In the records below, find each line holding the word "PolicyFindingState" and copy it.
*** Begin section ***
(* ===== verification/ReleaseDecisionContracts.v ===== *)
(** * Release decisions and their inputs

    [packages/contracts/src/release-decision-input.ts] and
    [packages/contracts/src/release-decision.ts]: the input a decision is asked
    for, the findings it is derived from and the decision itself, with every
    refinement and the byte ceilings on their canonical encodings.  Literal
    fields are left out of the records and written in the encoded text. *)

From S2P Require Import Prelude Errors BigInts Primitives ExactArithmetic PolicyTime ReplayPlan.
From S2P Require Import PolicyEvaluationJob PolicyJobHistory ComparisonContracts.
From S2P Require Import ReleasePolicyRules CanonicalJson PolicyRuleResult.
#[local] Open Scope Z_scope.

Definition MAX_RELEASE_DECISION_INPUT_DEFINITION_BYTES : Z := 64 * 1024.
Definition MAX_RELEASE_DECISION_APPROVAL_READS : Z := 4096.
Definition MAX_RELEASE_DECISION_DEFINITION_BYTES : Z := 2 * 1024 * 1024.
Definition MAX_RELEASE_POLICY_SELECTION_POLICIES : Z := 16.

(** ** References *)

Record ReleasePolicySelectionReference := {
  selectionRef_selectionId : string;
  selectionRef_selectionVersionId : string;
  selectionRef_definitionSha256 : string;
  selectionRef_installationId : string;
  selectionRef_gateTargetId : string;
}.

Definition ReleasePolicySelectionReferenceSchema (value : ReleasePolicySelectionReference) : bool :=
  OpaqueIdSchema (selectionRef_selectionId value) && OpaqueIdSchema (selectionRef_selectionVersionId value) &&
  Sha256Schema (selectionRef_definitionSha256 value) && OpaqueIdSchema (selectionRef_installationId value) &&
  OpaqueIdSchema (selectionRef_gateTargetId value).

(** A reference that is an identifier and a digest, under the name its record gives it. *)
Record DigestReference := { digestRef_id : string; digestRef_definitionSha256 : string }.

Definition DigestReferenceSchema (value : DigestReference) : bool :=
  OpaqueIdSchema (digestRef_id value) && Sha256Schema (digestRef_definitionSha256 value).

(** [ReleaseApprovalReferenceSchema], [ReleaseDecisionInputReferenceSchema] and
    [ReleaseDecisionAuthoritySnapshotReferenceSchema] *)
Abbreviation ReleaseApprovalReference := DigestReference.
Abbreviation ReleaseDecisionInputReference := DigestReference.
Abbreviation ReleaseDecisionAuthoritySnapshotReference := DigestReference.

#[global] Instance DigestReference_eq_dec : EqDecision DigestReference.
Proof. solve_decision. Defined.

Inductive PublisherType : Type := publisher_user | publisher_service.

Record ReleaseDecisionPublisherReceipt := {
  publisher_principalId : string;
  publisher_principalType : PublisherType;
  publisher_authenticatedAt : PolicyEvaluationTime;
  publisher_credentialId : string;
  publisher_requestId : text;
}.

Definition ReleaseDecisionPublisherReceiptSchema (value : ReleaseDecisionPublisherReceipt) : bool :=
  OpaqueIdSchema (publisher_principalId value) && UtcMillisecondTextSchema (publisher_authenticatedAt value) &&
  OpaqueIdSchema (publisher_credentialId value) &&
  (1 <=? length (publisher_requestId value))%nat && (length (publisher_requestId value) <=? 128)%nat &&
  negb (containsUnpairedSurrogate (publisher_requestId value)).

(** ** Inputs *)

Inductive DecisionMode : Type := observation_only | enforce.

#[global] Instance DecisionMode_eq_dec : EqDecision DecisionMode.
Proof. solve_decision. Defined.

Record ReleaseDecisionVerificationLimits := {
  verification_maxAcquisitionRecords : Z;
  verification_maxAcquisitionRecordBytes : Z;
  verification_maxApprovalRecords : Z;
}.

Definition ReleaseDecisionVerificationLimitsSchema (value : ReleaseDecisionVerificationLimits) : bool :=
  boundedInteger 2 MAX_POLICY_EVALUATION_ACQUISITION_RECORDS (verification_maxAcquisitionRecords value) &&
  boundedInteger 1 MAX_POLICY_EVALUATION_ACQUISITION_RECORD_BYTES (verification_maxAcquisitionRecordBytes value) &&
  boundedInteger 0 MAX_RELEASE_DECISION_APPROVAL_READS (verification_maxApprovalRecords value).

Record PlannedReleasePolicyEvaluation := {
  planned_mode : ReleasePolicyMode;
  planned_request : PolicyEvaluationRequestDefinition;
  planned_requestSha256 : string;
}.

Definition PlannedReleasePolicyEvaluationSchema (value : PlannedReleasePolicyEvaluation) : bool :=
  PolicyEvaluationRequestDefinitionSchema (planned_request value) && Sha256Schema (planned_requestSha256 value).

Record ReleaseDecisionInputDefinition := {
  input_decisionInputRequestId : string;
  input_candidate : ReleaseCandidateReference;
  input_selection : ReleasePolicySelectionReference;
  input_rationale : text;
  input_scope : EvidenceScope;
  input_mode : DecisionMode;
  input_publisher : ReleaseDecisionPublisherReceipt;
  input_createdAt : PolicyEvaluationTime;
  input_expiresAt : PolicyEvaluationTime;
  input_verificationLimits : ReleaseDecisionVerificationLimits;
  input_evaluations : list PlannedReleasePolicyEvaluation;
}.

Definition planned_policyId (value : PlannedReleasePolicyEvaluation) : string :=
  policyRef_policyId (definition_policy (planned_request value)).
Definition planned_requestId (value : PlannedReleasePolicyEvaluation) : string :=
  definition_evaluationRequestId (planned_request value).

(** ** Findings *)

Inductive RuleStatus : Type := rule_satisfied | rule_unresolved | rule_non_waivable_violation.

Inductive RuleReason : Type :=
| evaluation_satisfied | normal_approval_applied | scoped_exception_applied | original_policy_unavailable
| current_policy_unavailable | reason_candidate_authority_unverified | policy_inapplicable
| policy_applicability_unknown | evidence_indeterminate | reason_non_waivable_violation
| normal_approval_unavailable | exception_unavailable | review_opposed | review_escalated.

#[global] Instance RuleStatus_eq_dec : EqDecision RuleStatus.
Proof. solve_decision. Defined.
#[global] Instance RuleReason_eq_dec : EqDecision RuleReason.
Proof. solve_decision. Defined.

Record ReleaseDecisionRuleFinding := {
  finding_ruleId : string;
  finding_ruleIndex : Z;
  finding_predicateKind : PredicateKind;
  finding_originalOutcome : PolicyEvaluationRuleOutcome;
  finding_nonWaivable : bool;
  finding_status : RuleStatus;
  finding_reason : RuleReason;
  finding_supportingApprovals : list ReleaseApprovalReference;
}.

Definition refineReleaseDecisionRuleFinding (value : ReleaseDecisionRuleFinding) : bool :=
  let reason := finding_reason value in
  let outcome := finding_originalOutcome value in
  let approval := reason === normal_approval_applied in
  let exception := reason === scoped_exception_applied in
  let approvalRequired := finding_predicateKind value === predicate_approval_required in
  match finding_status value with
  | rule_satisfied =>
      (approval || exception || (reason === evaluation_satisfied)) &&
      negb (approval && (negb approvalRequired || (outcome !== outcome_indeterminate))) &&
      negb (exception && (approvalRequired || (outcome !== outcome_violated) || finding_nonWaivable value)) &&
      negb ((reason === evaluation_satisfied) && ((outcome !== outcome_satisfied) || approvalRequired))
  | rule_non_waivable_violation =>
      (outcome === outcome_violated) && finding_nonWaivable value &&
      (reason === reason_non_waivable_violation) && negb approvalRequired
  | rule_unresolved =>
      negb (approval || exception || (reason === evaluation_satisfied) || (reason === reason_non_waivable_violation))
  end &&
  ((approval || exception) === negb (length (finding_supportingApprovals value) =? 0)%nat) &&
  negb (approvalRequired && (outcome !== outcome_indeterminate)).

Definition ReleaseDecisionRuleFindingSchema (value : ReleaseDecisionRuleFinding) : bool :=
  OpaqueIdSchema (finding_ruleId value) && boundedInteger 0 (MAX_POLICY_RULES - 1) (finding_ruleIndex value) &&
  forallb DigestReferenceSchema (finding_supportingApprovals value) &&
  sized 0 MAX_POLICY_APPROVAL_GROUPS (finding_supportingApprovals value) &&
  strictly_sorted (digestRef_id <$> finding_supportingApprovals value) &&
  refineReleaseDecisionRuleFinding value.

Inductive PolicyUnavailableReason : Type :=
| unavailable_request_missing | unavailable_result_missing | original_graph_unavailable
| original_graph_ambiguous | original_graph_invalid.

#[global] Instance PolicyUnavailableReason_eq_dec : EqDecision PolicyUnavailableReason.
Proof. solve_decision. Defined.

Inductive PolicyFindingState : Type :=
| policy_evaluated (job : PolicyEvaluationJobReference) (snapshot : PolicyEvaluationSnapshotReference)
    (evaluation : PolicyEvaluationResultReference) (ruleCount : Z) (rules : list ReleaseDecisionRuleFinding)
| policy_unavailable (reason : PolicyUnavailableReason) (job : option PolicyEvaluationJobReference)
    (jobStatus : option PolicyEvaluationJobStatus) (snapshot : option PolicyEvaluationSnapshotReference).

Record ReleaseDecisionPolicyFinding := {
  finding_policy : ReleasePolicyReference;
  finding_request : PolicyEvaluationRequestReference;
  finding_mode : ReleasePolicyMode;
  finding_state : PolicyFindingState;
}.

Definition is_defined {A} (value : option A) : bool := match value with Some _ => true | None => false end.

Definition refineReleaseDecisionPolicyFinding (value : ReleaseDecisionPolicyFinding) : bool :=
  match finding_state value with
  | policy_unavailable reason job jobStatus snapshot =>
      (is_defined job === is_defined jobStatus) && negb (is_defined snapshot && negb (is_defined job)) &&
      negb ((reason === unavailable_request_missing) && (is_defined job || is_defined snapshot))
  | policy_evaluated _ _ _ ruleCount rules =>
      (ruleCount =? Z.of_nat (length rules)) && strictly_sorted (finding_ruleId <$> rules) &&
      forallb (fun '(index, rule) => finding_ruleIndex rule =? Z.of_nat index) (indexed rules)
  end.

Definition ReleaseDecisionPolicyFindingSchema (value : ReleaseDecisionPolicyFinding) : bool :=
  ReleasePolicyReferenceSchema (finding_policy value) &&
  PolicyEvaluationRequestReferenceSchema (finding_request value) &&
  match finding_state value with
  | policy_evaluated job snapshot evaluation ruleCount rules =>
      PolicyEvaluationJobReferenceSchema job && PolicyEvaluationSnapshotReferenceSchema snapshot &&
      PolicyEvaluationResultReferenceSchema evaluation && boundedInteger 1 MAX_POLICY_RULES ruleCount &&
      forallb ReleaseDecisionRuleFindingSchema rules && sized 1 MAX_POLICY_RULES rules
  | policy_unavailable _ job _ snapshot =>
      optional PolicyEvaluationJobReferenceSchema job && optional PolicyEvaluationSnapshotReferenceSchema snapshot
  end &&
  refineReleaseDecisionPolicyFinding value.

(** ** What the parts of a list of findings are *)

Definition finding_job (value : ReleaseDecisionPolicyFinding) : option PolicyEvaluationJobReference :=
  match finding_state value with
  | policy_evaluated job _ _ _ _ => Some job
  | policy_unavailable _ job _ _ => job
  end.

Definition finding_snapshot (value : ReleaseDecisionPolicyFinding) : option PolicyEvaluationSnapshotReference :=
  match finding_state value with
  | policy_evaluated _ snapshot _ _ _ => Some snapshot
  | policy_unavailable _ _ _ snapshot => snapshot
  end.

Definition finding_evaluation (value : ReleaseDecisionPolicyFinding) : option PolicyEvaluationResultReference :=
  match finding_state value with
  | policy_evaluated _ _ evaluation _ _ => Some evaluation
  | policy_unavailable _ _ _ _ => None
  end.

(** [policy.rules] of an evaluated policy. *)
Definition finding_rules (value : ReleaseDecisionPolicyFinding) : list ReleaseDecisionRuleFinding :=
  match finding_state value with policy_evaluated _ _ _ _ rules => rules | policy_unavailable _ _ _ _ => [] end.

Definition finding_unavailable (value : ReleaseDecisionPolicyFinding) : bool :=
  match finding_state value with policy_evaluated _ _ _ _ _ => false | policy_unavailable _ _ _ _ => true end.

Definition finding_jobIds (policies : list ReleaseDecisionPolicyFinding) : list string :=
  omap (fun policy => jobRef_jobId <$> finding_job policy) policies.
Definition finding_snapshotIds (policies : list ReleaseDecisionPolicyFinding) : list string :=
  omap (fun policy => snapshotRef_snapshotId <$> finding_snapshot policy) policies.
Definition finding_evaluationIds (policies : list ReleaseDecisionPolicyFinding) : list string :=
  omap (fun policy => resultRef_evaluationId <$> finding_evaluation policy) policies.

(** [supports] *)
Definition supporting_approvals (policies : list ReleaseDecisionPolicyFinding) : list ReleaseApprovalReference :=
  concat ((fun policy => concat (finding_supportingApprovals <$> finding_rules policy)) <$> policies).

Definition mandatory_findings (policies : list ReleaseDecisionPolicyFinding) : list ReleaseDecisionPolicyFinding :=
  filter (fun policy => finding_mode policy = mandatory_mode) policies.

(** [rejected] and [unresolved] of the mandatory policies. *)
Definition policy_rejected (policy : ReleaseDecisionPolicyFinding) : bool :=
  existsb (fun rule => finding_status rule === rule_non_waivable_violation) (finding_rules policy).
Definition policy_unresolved (policy : ReleaseDecisionPolicyFinding) : bool :=
  finding_unavailable policy ||
  existsb (fun rule => finding_status rule === rule_unresolved) (finding_rules policy).

(** ** Decisions *)

Inductive ReleaseDecisionDisposition : Type := advisory | proceed | hold | reject.

Inductive ReleaseDecisionSelectionState : Type :=
| state_current | state_unavailable | state_not_effective | state_expired | state_withdrawn
| state_superseded | state_conflicting.

#[global] Instance ReleaseDecisionDisposition_eq_dec : EqDecision ReleaseDecisionDisposition.
Proof. solve_decision. Defined.
#[global] Instance ReleaseDecisionSelectionState_eq_dec : EqDecision ReleaseDecisionSelectionState.
Proof. solve_decision. Defined.

Record ReleaseDecisionDefinition := {
  decision_decisionId : string;
  decision_scope : EvidenceScope;
  decision_input : ReleaseDecisionInputReference;
  decision_candidate : ReleaseCandidateReference;
  decision_selection : ReleasePolicySelectionReference;
  decision_mode : DecisionMode;
  decision_selectionState : ReleaseDecisionSelectionState;
  decision_authoritySnapshot : ReleaseDecisionAuthoritySnapshotReference;
  decision_publisher : ReleaseDecisionPublisherReceipt;
  decision_decidedAt : PolicyEvaluationTime;
  decision_expiresAt : PolicyEvaluationTime;
  decision_rationale : text;
  decision_disposition : ReleaseDecisionDisposition;
  decision_policies : list ReleaseDecisionPolicyFinding;
}.

(** The disposition the contract expects. *)
Definition expected_disposition (selectionState : ReleaseDecisionSelectionState) (mode : DecisionMode)
    (policies : list ReleaseDecisionPolicyFinding) : ReleaseDecisionDisposition :=
  if selectionState !== state_current then hold
  else if mode === observation_only then advisory
  else if existsb policy_rejected (mandatory_findings policies) then reject
  else if existsb policy_unresolved (mandatory_findings policies) then hold
  else proceed.
(* ===== verification/DefinitionEncoders.v ===== *)
(** * The encoders of definitions

    The functions that produce the bytes a definition is hashed from, for
    policy-evaluation requests and jobs and for release decisions and their
    inputs.  Each parses its definition and the scope, and encodes both with the
    name of the definition's domain, of the encoding and of the schema version.
    The encoders of evaluation definitions, of which
    [packages/contracts/src/evaluation-definition-encoding.ts] has 33, parse with
    schemas this development does not have, and are left out. *)

From S2P Require Import Prelude Errors BigInts Primitives ExactArithmetic PolicyTime ReplayPlan.
From S2P Require Import PolicyEvaluationJob PolicyJobHistory ComparisonContracts.
From S2P Require Import ReleasePolicyRules CanonicalJson PolicyRuleResult.
From S2P Require Import ReleaseDecisionContracts ReleaseDecisionEncoding.
#[local] Open Scope Z_scope.

(** ** Requests, jobs, decision inputs and decisions *)

(** The immutable part of a policy-evaluation job. *)
Record PolicyEvaluationJobDefinition := {
  jobDefinition_jobId : string;
  jobDefinition_request : PolicyEvaluationRequestReference;
}.

Definition PolicyEvaluationJobDefinitionSchema (value : PolicyEvaluationJobDefinition) : bool :=
  OpaqueIdSchema (jobDefinition_jobId value) && PolicyEvaluationRequestReferenceSchema (jobDefinition_request value).

Definition job_definition_json (value : PolicyEvaluationJobDefinition) : Json :=
  JObject [ascii_member "jobId" (jobDefinition_jobId value);
           member "request" (request_json (jobDefinition_request value))].

(** The object that is encoded for a definition. *)
Definition envelope (definitionDomain encodingVersion schemaVersion : string) (scope : EvidenceScope)
    (definition : Json) : Json :=
  JObject [member "definition" definition;
           ascii_member "definitionDomain" definitionDomain;
           ascii_member "encodingVersion" encodingVersion;
           ascii_member "schemaVersion" schemaVersion;
           member "scope" (scope_json scope)].

Section encoders.
Context `{UnicodeNormalization} `{NativeTextEncoder}.

Definition encodePolicyEvaluationRequestDefinition (scope : EvidenceScope)
    (definition : PolicyEvaluationRequestDefinition) : res (list Z) :=
  scope ← parse EvidenceScopeSchema scope;
  definition ← parse PolicyEvaluationRequestDefinitionSchema definition;
  encodeEvaluationCanonicalJson
    (envelope "proofstack.policy-evaluation-request.v1" "proofstack.policy-evaluation-request-definition-jcs.v1"
       "0.1" scope (request_definition_json definition)).

Definition encodePolicyEvaluationJobDefinition (scope : EvidenceScope)
    (definition : PolicyEvaluationJobDefinition) : res (list Z) :=
  scope ← parse EvidenceScopeSchema scope;
  definition ← parse PolicyEvaluationJobDefinitionSchema definition;
  encodeEvaluationCanonicalJson
    (envelope "proofstack.policy-evaluation-job.v1" "proofstack.policy-evaluation-job-definition-jcs.v1"
       "0.1" scope (job_definition_json definition)).

(** The scope must be the one the definition carries. *)
Definition encodeReleaseDecisionInputDefinition (scope : EvidenceScope)
    (definition : ReleaseDecisionInputDefinition) : res (list Z) :=
  scope ← parse EvidenceScopeSchema scope;
  definition ← parse ReleaseDecisionInputDefinitionSchema definition;
  scope ← parse (sameScope (input_scope definition)) scope;
  encodeEvaluationCanonicalJson
    (envelope "proofstack.release-decision-input.v1" "proofstack.release-decision-input-definition-jcs.v1"
       "0.1" scope (input_definition_json definition)).

Definition encodeReleaseDecisionDefinition (scope : EvidenceScope)
    (definition : ReleaseDecisionDefinition) : res (list Z) :=
  scope ← parse EvidenceScopeSchema scope;
  definition ← parse ReleaseDecisionDefinitionSchema definition;
  scope ← parse (sameScope (decision_scope definition)) scope;
  encodeEvaluationCanonicalJson
    (envelope "proofstack.release-decision.v1" "proofstack.release-decision-definition-jcs.v1"
       "0.1" scope (decision_definition_json definition)).

(** ** A definition of any of the four kinds *)

Inductive ScopedDefinition : Type :=
| scoped_request (scope : EvidenceScope) (definition : PolicyEvaluationRequestDefinition)
| scoped_job (scope : EvidenceScope) (definition : PolicyEvaluationJobDefinition)
| scoped_decision_input (scope : EvidenceScope) (definition : ReleaseDecisionInputDefinition)
| scoped_decision (scope : EvidenceScope) (definition : ReleaseDecisionDefinition).

Definition encodeScoped (value : ScopedDefinition) : res (list Z) :=
  match value with
  | scoped_request scope definition => encodePolicyEvaluationRequestDefinition scope definition
  | scoped_job scope definition => encodePolicyEvaluationJobDefinition scope definition
  | scoped_decision_input scope definition => encodeReleaseDecisionInputDefinition scope definition
  | scoped_decision scope definition => encodeReleaseDecisionDefinition scope definition
  end.
End encoders.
*** End section ***
Completed task =>
Inductive PolicyFindingState : Type :=
  finding_state : PolicyFindingState;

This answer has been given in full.